Article ID | Journal | Published Year | Pages | File Type |
---|---|---|---|---|
487968 | Procedia Computer Science | 2013 | 6 Pages |
In their search for satisfactory solutions to complex combinatorial problems, metaheuristics methods are expected to intelligently explore the solution space. Various forms of memory have been used to achieve this goal and improve the performance of metaheuristics, which warranted the development of the Adaptive Memory Programming (AMP) framework [1]. This paper follows this framework by integrating Machine Learning (ML) concepts into metaheuristics as a way to guide metaheuristics while searching for solutions. The target metaheuristic method is Meta-heuristic for Randomized Priority Search (Meta-RaPS). Similar to most metaheuristics, Meta-RaPS consists of construction and improvement phases.
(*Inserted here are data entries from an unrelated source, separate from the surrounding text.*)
(** * Streaming baseline detectors of NAB: model and properties

    Shallow embedding of [nab/detectors/simple_stats/simple_stats_detectors.py]:
    the logistic score transform [_logisticScore] and the three detectors
    [ZScoreDetector], [EwmaDetector] and [AdaptiveThresholdDetector].

    Arithmetic model.  A Python [float] is a real number or one of the three
    IEEE special values.  Finite arithmetic is exact: rounding and signed
    zeros are not represented and a finite result is never replaced by an
    infinity.  The overflows that CPython turns into an exception, those of
    [x ** 2] and [math.exp], are kept as range checks.  The special values
    follow IEEE 754 as Python exposes it.  Python exceptions are explicit: a
    computation returns a value or raises.

    A property that rounding, an overflow to infinity or an underflow to zero
    would break in binary64 is stated with hypotheses that keep its arguments
    away from them: a finite scale, magnitudes within 1e150, differences of
    at least 1e-100, inequalities that rounding preserves. *)

From Stdlib Require Ascii String.
From Stdlib Require Import Reals Lra List Arith ZArith Lia Bool.
Import ListNotations.

Local Open Scope R_scope.

(** ** Python exceptions *)

Inductive exn : Type :=
| ZeroDivisionError
| ValueError
| OverflowError.

Inductive result (A : Type) : Type :=
| Ok (a : A)
| Raise (e : exn).

Arguments Ok {A} a.
Arguments Raise {A} e.

Definition bind {A B : Type} (m : result A) (k : A -> result B) : result B :=
  match m with
  | Ok a => k a
  | Raise e => Raise e
  end.

Definition rmap {A B : Type} (f : A -> B) (m : result A) : result B :=
  bind m (fun a => Ok (f a)).

Notation "'let*' x ':=' m 'in' k" := (bind m (fun x => k))
  (at level 10, x pattern, m at level 100, k at level 200).

(** The results of [f] on the items of [l], left to right, up to the first
    exception: what consuming a generator expression does. *)
Fixpoint traverse {A B : Type} (f : A -> result B) (l : list A)
    : result (list B) :=
  match l with
  | [] => Ok []
  | x :: rest =>
      let* y := f x in
      let* ys := traverse f rest in
      Ok (y :: ys)
  end.

(** ** Floats *)

Inductive pyfloat : Type :=
| Fin (r : R)
| PInf
| NInf
| NaN.

(** The largest finite float, [sys.float_info.max] = 2^1024 - 2^971. *)
Definition DBL_MAX_int : Z := Eval vm_compute in (2 ^ 1024 - 2 ^ 971)%Z.
Definition DBL_MAX : R := IZR DBL_MAX_int.

Definition Rltb (a b : R) : bool := if Rlt_dec a b then true else false.
Definition Rleb (a b : R) : bool := if Rle_dec a b then true else false.
Definition Reqb (a b : R) : bool := if Req_dec_T a b then true else false.

Module Float.

(** [math.isfinite] *)
Definition isfinite (x : pyfloat) : bool :=
  match x with Fin _ => true | _ => false end.

(** [x < y]: false as soon as one side is NaN. *)
Definition ltb (x y : pyfloat) : bool :=
  match x, y with
  | NaN, _ | _, NaN => false
  | Fin a, Fin b => Rltb a b
  | NInf, NInf => false
  | NInf, _ => true
  | _, NInf => false
  | PInf, _ => false
  | Fin _, PInf => true
  end.

(** [x <= y] *)
Definition leb (x y : pyfloat) : bool :=
  match x, y with
  | NaN, _ | _, NaN => false
  | Fin a, Fin b => Rleb a b
  | NInf, _ => true
  | _, PInf => true
  | PInf, _ => false
  | Fin _, NInf => false
  end.

(** [x > y] and [x >= y] *)
Definition gtb (x y : pyfloat) : bool := ltb y x.
Definition geb (x y : pyfloat) : bool := leb y x.

(** [x == y] *)
Definition eqb (x y : pyfloat) : bool :=
  match x, y with
  | Fin a, Fin b => Reqb a b
  | PInf, PInf => true
  | NInf, NInf => true
  | _, _ => false
  end.

(** Unary minus. *)
Definition neg (x : pyfloat) : pyfloat :=
  match x with
  | Fin r => Fin (- r)
  | PInf => NInf
  | NInf => PInf
  | NaN => NaN
  end.

(** [abs(x)] *)
Definition abs (x : pyfloat) : pyfloat :=
  match x with
  | Fin r => Fin (Rabs r)
  | PInf | NInf => PInf
  | NaN => NaN
  end.

(** [x + y] *)
Definition add (x y : pyfloat) : pyfloat :=
  match x, y with
  | NaN, _ | _, NaN => NaN
  | Fin a, Fin b => Fin (a + b)
  | PInf, NInf | NInf, PInf => NaN
  | PInf, _ | _, PInf => PInf
  | NInf, _ | _, NInf => NInf
  end.

(** [x - y] *)
Definition sub (x y : pyfloat) : pyfloat := add x (neg y).

(** An infinity of the sign of [r] times the sign of [x]; NaN at zero. *)
Definition scale_inf (positive : bool) (r : R) : pyfloat :=
  if Rltb 0 r then (if positive then PInf else NInf)
  else if Rltb r 0 then (if positive then NInf else PInf)
  else NaN.

(** [x * y] *)
Definition mul (x y : pyfloat) : pyfloat :=
  match x, y with
  | NaN, _ | _, NaN => NaN
  | Fin a, Fin b => Fin (a * b)
  | PInf, Fin r | Fin r, PInf => scale_inf true r
  | NInf, Fin r | Fin r, NInf => scale_inf false r
  | PInf, PInf | NInf, NInf => PInf
  | PInf, NInf | NInf, PInf => NInf
  end.

(** [x / y]: Python raises on a zero divisor before IEEE division applies. *)
Definition div (x y : pyfloat) : result pyfloat :=
  match x, y with
  | _, Fin b =>
      if Reqb b 0 then Raise ZeroDivisionError
      else match x with
           | Fin a => Ok (Fin (a / b))
           | PInf => Ok (scale_inf true b)
           | NInf => Ok (scale_inf false b)
           | NaN => Ok NaN
           end
  | NaN, _ | _, NaN => Ok NaN
  | Fin _, (PInf | NInf) => Ok (Fin 0)
  | (PInf | NInf), (PInf | NInf) => Ok NaN
  end.

(** [x ** 2]: OverflowError when the square of a finite [x] is out of the
    float range. *)
Definition pow2 (x : pyfloat) : result pyfloat :=
  match x with
  | Fin r => if Rltb DBL_MAX (r * r) then Raise OverflowError else Ok (Fin (r * r))
  | PInf | NInf => Ok PInf
  | NaN => Ok NaN
  end.

(** [math.sqrt]: ValueError (math domain error) below zero. *)
Definition sqrt (x : pyfloat) : result pyfloat :=
  match x with
  | Fin r => if Rltb r 0 then Raise ValueError else Ok (Fin (R_sqrt.sqrt r))
  | PInf => Ok PInf
  | NInf => Raise ValueError
  | NaN => Ok NaN
  end.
Randomness coupled with a greedy heuristic are typically employed in the construction phase. While a local search heuristic is used in the improvement phase. This paper proposes adding a new learning phase, in which a ML method will be integrated. An Inductive Decision Tree (IDT) will be incorporated into the learning phase in an effort to learn from the information collected during the construction and improvement phases. The proposed approach will be demonstrated using instances for the Capacitated Vehicle Routing Problem (CVRP).